Mean time on WL was 13.9 ± 20.3 months for non-HCC pts compared to 9.1 ± 14.1 months for HCC pts; p<0.001. LT survival benefit in non-HCC pts increased with increasing MELD [= -14.35 + 1.22*MELD; p<0.001]. LT survival benefit in HCC pts increased with RXDX-106 price increasing MELD and decreasing AFP [= -11.83
+ 0.95*MELD – (0.83*logAFP); p<0.001]. Equating these 2 regressions we obtained an adjusted HCC-MELD score: 2.06 + (0.78*MELD) – (0.67*logAFP) that predicts an equal survival benefit following LT for HCC pts compared to non-HCC pts having the same biochemical MELD. Conclusion: We describe a scoring system that equilibrates the survival benefit among pts with and without HCC who are on a common LT list. Rather than arbitrary exemption points, this score uses objective evidence of liver dysfunction (MELD) Trametinib price and tumor aggressiveness (AFP) to prioritize the listing of HCC pts for LT. This has the potential to improve organ allocation.
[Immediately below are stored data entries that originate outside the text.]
(** The id in a seat of the array, and the seats of a list of matches. *)
Definition seat (ms : list (option Match)) (i : nat) (p : Position) : option string :=
  m ← array_get ms i;
  Some (match p with PosA => teamAId m | PosB => teamBId m end).
Definition seats (ms : list Match) : list string :=
  ms ≫= λ m, [teamAId m; teamBId m].

(** A gap of the array that [assignTeam] does not fill. *)
Definition gapBeside (ms : list (option Match)) (idx : nat) : Prop :=
  ∃ i, i ≠ idx ∧ ms !! i = Some None.

(** No team sits in two seats. *)
Definition SeatedOnce (ms : list (option Match)) : Prop :=
  ∀ i p j q id, seat ms i p = Some id → seat ms j q = Some id → id ≠ "" →
                i = j ∧ p = q.

Global Instance Position_eq_dec : EqDecision Position.
Proof. solve_decision. Defined.

(** What [assignTeam] leaves in a seat that is not the one assigned: the
    id that was there, or nothing if it was the id of the team assigned. *)
Definition vacate (teamId s : string) : string :=
  if decide (teamId ≠ "" ∧ s = teamId) then "" else s.

(** ** AI help *)

(** [(myMatch.aiHelps?.[teamId] || 0)] *)
Definition aiCount (m : Match) (i : string) : Z := default 0 (aiHelps m !! i).

(** [{ ...myMatch, aiHelps: c }] *)
Definition with_aiHelps (m : Match) (c : gmap string Z) : Match :=
  mkMatch (m_id m) (teamAId m) (teamBId m) (teamAScore m) (teamBScore m)
    (currentRound m) (roundStatus m) (turnOwner m) (pot m) (carryOver m)
    (history m) c (lastRoundResult m) (resultConfirmed m) (lastAction m).

(** [handleAIHelp] in a view whose [aiLoading] cell holds the given value;
    [advice] is what awaiting [getGameAdvice] gave, [None] a rejected
    promise, which the [catch] answers with an alert.  The update is made
    from the render the handler was called in.  The text of the advice
    goes to a field of the match that no handler of the game reads; the
    match is kept without it. *)
Definition handleAIHelp (v : View) (aiLoading : bool) (advice : option string)
    : option View :=
  m ← myMatch v;
  if aiLoading || bool_decide (3 ≤ aiCount m (teamId v)) then Some v else
  match advice with
  | Some _ =>
      let newCounts := <[teamId v := aiCount m (teamId v) + 1]> (aiHelps m) in
      '(idx, m) ← myMatchEntry v;
      Some (onUpdate v (mkRoom (r_id (room v)) (status (room v)) (teams (room v))
                          (<[idx := with_aiHelps m newCounts]> (matches (room v)))))
  | None => Some (alert v AlertAIFailed)
  end.

(** ** The rooms of the app *)

(** [rooms.find(r => r.id === i)] *)
Definition find_room (rooms : list Room) (i : string) : option Room :=
  snd <$> list_find (λ r, r_id r = i) rooms.
(** ** Update *)

Lemma Update_Ret sp m pi v len r m' :
  Update sp m pi v len = Ret (r, m') ->
  (r = -1 /\ m' = m /\
    (PROP_VALUE_MAX <= len \/ initialized_ sp = false \/
     GetSerialPropArea (contexts_ sp) = None \/
     exists info, load_info m pi = Ret info /\
                  GetPropAreaForName (contexts_ sp) (prop_info.name info) = None))
  \/
  (r = 0 /\ len < PROP_VALUE_MAX /\ initialized_ sp = true /\
   exists serial_pa pa info v',
     GetSerialPropArea (contexts_ sp) = Some serial_pa /\
     load_info m pi = Ret info /\
     GetPropAreaForName (contexts_ sp) (prop_info.name info) = Some pa /\
     strlcpy (prop_info.value info) v (len + 1) = Ret v' /\
     load_info m' pi =
       Ret (prop_info.mk (prop_info.name info)
              (final_serial len (prop_info.serial info)) v'
              (prop_info.long_value info)) /\
     prop_area.serial (m' serial_pa) = wrap32 (prop_area.serial (m serial_pa) + 1) /\
     forall a, a <> serial_pa -> prop_area.serial (m' a) = prop_area.serial (m a)).
Proof.
  unfold Update.
  destruct (PROP_VALUE_MAX <=? len) eqn:Hlen.
  { intros [= <- <-]. left. apply Z.leb_le in Hlen. auto. }
  apply Z.leb_gt in Hlen.
  destruct (initialized_ sp) eqn:Hinit; cbn [negb].
  2: { intros [= <- <-]. left. auto 10. }
  destruct (GetSerialPropArea (contexts_ sp)) as [serial_pa|] eqn:Hspa.
  2: { intros [= <- <-]. left. auto 10. }
  intros H. apply bind_Ret in H as (info & Hinfo & H).
  destruct (GetPropAreaForName (contexts_ sp) (prop_info.name info)) as [pa|] eqn:Hpa.
  2: { injection H as <- <-. left. eauto 10. }
  apply bind_Ret in H as (backup & Hbackup & H).
  set (m1 := <[pa:=prop_area.set_dirty_backup_area backup (m pa)]> m) in H.
  assert (Hinfo1 : load_info m1 pi = Ret info)
    by (unfold m1; rewrite load_info_set_dirty_backup_area; exact Hinfo).
  rewrite (store_serial_Ret _ _ _ _ Hinfo1) in H. cbn [mbind outcome_bind] in H.
  set (info2 := prop_info.set_serial (Z.lor (prop_info.serial info) 1) info) in H.
  assert (Hinfo2 : load_info (store_info m1 pi info2) pi = Ret info2)
    by (eapply load_info_store_info; exact Hinfo1).
  rewrite Hinfo2 in H. cbn [mbind outcome_bind] in H.
  apply bind_Ret in H as (v' & Hv' & H).
  set (info3 := prop_info.set_value v' info2) in H.
  assert (Hinfo3 : load_info (store_info (store_info m1 pi info2) pi info3) pi = Ret info3)
    by (eapply load_info_store_info; exact Hinfo2).
  rewrite (store_serial_Ret _ _ _ _ Hinfo3) in H. cbn [mbind outcome_bind] in H.
  injection H as <- <-. right.
  split; [reflexivity|]. split; [exact Hlen|]. split; [reflexivity|].
  exists serial_pa, pa, info, v'.
  split; [reflexivity|]. split; [exact Hinfo|]. split; [exact Hpa|].
  split; [exact Hv'|]. split.
  - rewrite load_info_set_serial.
    erewrite load_info_store_info by exact Hinfo3. reflexivity.
  - split.
    + rewrite fn_lookup_insert. cbn.
      rewrite !serial_store_info. unfold m1.
      rewrite serial_set_dirty_backup_area. reflexivity.
    + intros a Ha. rewrite fn_lookup_insert_ne by congruence.
      rewrite !serial_store_info. unfold m1.
      apply serial_set_dirty_backup_area.
Qed.

(** [Update] is total on a well-formed record: with the lengths inside the
    buffers it returns 0. *)
Lemma Update_succeeds sp m pi v len serial_pa pa info :
  0 <= len < PROP_VALUE_MAX ->
  initialized_ sp = true ->
  GetSerialPropArea (contexts_ sp) = Some serial_pa ->
  load_info m pi = Ret info ->
  GetPropAreaForName (contexts_ sp) (prop_info.name info) = Some pa ->
  SERIAL_VALUE_LEN (prop_info.serial info) + 1 <= Z.of_nat (length (prop_info.value info)) ->
  SERIAL_VALUE_LEN (prop_info.serial info) + 1
    <= Z.of_nat (length (prop_area.dirty_backup_area (m pa))) ->
  len + 1 <= Z.of_nat (length (prop_info.value info)) ->
  exists m', Update sp m pi v len = Ret (0, m').
Proof.
  intros Hlen Hinit Hspa Hinfo Hpa Hold Hbk Hnew. unfold Update.
  destruct (Z.leb_spec PROP_VALUE_MAX len) as [?|_]; [lia|].
  rewrite Hinit, Hspa, Hinfo. cbn [negb mbind outcome_bind]. rewrite Hpa.
  unfold memcpy.
  destruct (Z.leb_spec (SERIAL_VALUE_LEN (prop_info.serial info) + 1)
              (Z.of_nat (length (prop_info.value info)))) as [_|?]; [|lia].
  destruct (Z.leb_spec (SERIAL_VALUE_LEN (prop_info.serial info) + 1)
              (Z.of_nat (length (prop_area.dirty_backup_area (m pa))))) as [_|?]; [|lia].
  cbn [andb mbind outcome_bind].
  match goal with |- context [store_serial ?m1 pi ?s] =>
    assert (Hinfo1 : load_info m1 pi = Ret info)
      by (rewrite load_info_set_dirty_backup_area; exact Hinfo);
    rewrite (store_serial_Ret m1 pi s info Hinfo1)
  end.
  cbn [mbind outcome_bind].
  erewrite load_info_store_info by exact Hinfo1. cbn [mbind outcome_bind].
  unfold strlcpy. cbn [prop_info.set_serial prop_info.value].
  destruct (Z.eqb_spec (len + 1) 0) as [?|_]; [lia|].
  destruct (Z.leb_spec (len + 1) (Z.of_nat (length (prop_info.value info)))) as [_|?]; [|lia].
  cbn [mbind outcome_bind].
  match goal with |- context [store_serial (store_info ?m2 pi ?i3) pi ?s] =>
    rewrite (store_serial_Ret (store_info m2 pi i3) pi s i3)
  end.
  - cbn [mbind outcome_bind]. eexists. reflexivity.
  - eapply load_info_store_info. eapply load_info_store_info. exact Hinfo1.
Qed.

Lemma SERIAL_VALUE_LEN_nonneg serial : 0 <= serial -> 0 <= SERIAL_VALUE_LEN serial.
Proof. intros H. unfold SERIAL_VALUE_LEN. apply Z.shiftr_nonneg, H. Qed.

Lemma Update_refuses_dec sp name len :
  Update_refuses sp name len \/ ~ Update_refuses sp name len.
Proof.
  unfold Update_refuses.
  destruct (Z.le_gt_cases PROP_VALUE_MAX len) as [?|?]; [tauto|].
  destruct (initialized_ sp); [|tauto].
  destruct (GetSerialPropArea (contexts_ sp)); [|tauto].
  destruct (GetPropAreaForName (contexts_ sp) name); [|tauto].
  right. intros [?|[?|[?|?]]]; try discriminate; lia.
Qed.

(** [Update] returns on every well-formed record: -1 with the mapping as it
    was when it refuses, 0 otherwise. *)
Lemma Update_returns sp m pi v len info :
  0 <= len ->
  load_info m pi = Ret info -> wf_info info -> (forall pa, wf_area (m pa)) ->
  exists r m', Update sp m pi v len = Ret (r, m') /\
    (Update_refuses sp (prop_info.name info) len /\ r = -1 /\ m' = m
     \/ ~ Update_refuses sp (prop_info.name info) len /\ r = 0).
Proof.
  intros Hlen Hinfo (Hval & Hser & Hold) Hareas.
  destruct (Update_refuses_dec sp (prop_info.name info) len) as [Hre|Hre].
  - exists (-1), m. split; [|left; auto].
    unfold Update. destruct Hre as [H|[H|[H|H]]].
    + apply Z.leb_le in H. rewrite H. reflexivity.
    + rewrite H. destruct (PROP_VALUE_MAX <=? len); reflexivity.
    + rewrite H. destruct (PROP_VALUE_MAX <=? len), (initialized_ sp); reflexivity.
    + destruct (PROP_VALUE_MAX <=? len), (initialized_ sp); try reflexivity.
      cbn [negb]. destruct (GetSerialPropArea (contexts_ sp)); [|reflexivity].
      rewrite Hinfo. cbn [mbind outcome_bind]. rewrite H. reflexivity.
  - unfold Update_refuses in Hre.
    destruct (initialized_ sp) eqn:Hinit; [|tauto].
    destruct (GetSerialPropArea (contexts_ sp)) as [serial_pa|] eqn:Hspa; [|tauto].
    destruct (GetPropAreaForName (contexts_ sp) (prop_info.name info)) as [pa|] eqn:Hpa;
      [|tauto].
    assert (Hlt : len < PROP_VALUE_MAX) by lia.
    pose proof (Hareas pa) as Hbk. unfold wf_area in Hbk.
    pose proof (SERIAL_VALUE_LEN_nonneg (prop_info.serial info) (proj1 Hser)) as Hnn.
    destruct (Update_succeeds sp m pi v len serial_pa pa info) as [m' Hm'];
      try assumption; try lia.
    exists 0, m'. split; [exact Hm'|]. right. split; [|reflexivity].
    unfold Update_refuses. rewrite Hinit, Hspa, Hpa.
    intros [?|[?|[?|?]]]; try discriminate; lia.
Qed.

Lemma final_serial_unwrapped len serial :
  0 <= len < PROP_VALUE_MAX ->
  final_serial len serial
  = Z.lor (Z.shiftl len 24) (Z.land (Z.lor serial 1 + 1) 16777215).
Proof.
  intros Hlen. unfold final_serial.
  rewrite shiftl_len_small by exact Hlen.
  rewrite Z.shiftl_mul_pow2 by lia. f_equal.
  apply Z.bits_inj'. intros i Hi. rewrite !Z.land_spec.
  change 16777215 with (Z.ones 24).
  destruct (Z.lt_ge_cases i 24) as [Hlow|Hhigh].
  - unfold wrap32. rewrite Z.mod_pow2_bits_low by lia. reflexivity.
  - rewrite Z.ones_spec_high by lia. rewrite !andb_false_r. reflexivity.
Qed.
Disclosures: The following people have nothing to disclose: Mohannad Dugum, Nizar N. Zein,
Rocio Lopez, Carlos J. Romero-Marrero, Federico N. Aucejo, Bijan Eghte-sad, Bradley Confer, Ibrahim A. Hanouneh Background & Aims: Radiofrequency ablation (RFA) is considered a major one of curative treatment options for hepato-cellular carcinoma (HCC). Growing data have demonstrated that cryoablation represents a safe and effective alternative therapy for HCC, but no randomization controlled trial (RCT) has been reported to compare cryoablation with RFA in HCC treatment. The present study was a multicenter RCT aimed to compare the outcomes of percutaneous cryoablation with RFA for the treatment of HCC. Methods:
Three hundred and sixty patients with Child class Amoxicillin A or B cirrhosis and 1-2 HCC lesions ≤ 4 cm, treatment naïve, without metastasis were randomly assigned at 1:1 ratio to receive cryoablation (n=180) or RFA (n=180) treatment. The baseline characteristics, including age, gender,Child-Pugh class, α-fetoprotein, tumor size, HBV DNA load,platelet count,ECOG score, alanine aminotransferase, albumin, and bilirubin level, were comparable in both groups, except the number of patients with two tumors (cryoablation vs RFA group : 10.56% vs 5%, P = 0.049). The primary end-points were local tumor recurrence in 3 years after the treatment and safety. Results: The local tumor recurrent rates at 1, 2, and 3 years were 3%, 7%, and 7% for cryoablation and 9%, 11%, and 11% for RFA, respectively (P = 0.043). For lesions >3 cm in diameter, there was a significantly lower local tumor recurrent rate in cryoablation group vs. RFA group (7.7% versus 18.2%, P = 0.041). The 1-, 3-, and 5-year overall survival rates were 97%, 67% and 40%, for cryoablation and 97%, 66%, and 38% for RFA, respectively (P = 0.747). The 1-, 3-, and 5-year tumor-free survival rates were 89%, 54%, and 35% in the cryoablation group and 84%, 50%, and 34% in the RFA group, respectively (P = 0.628).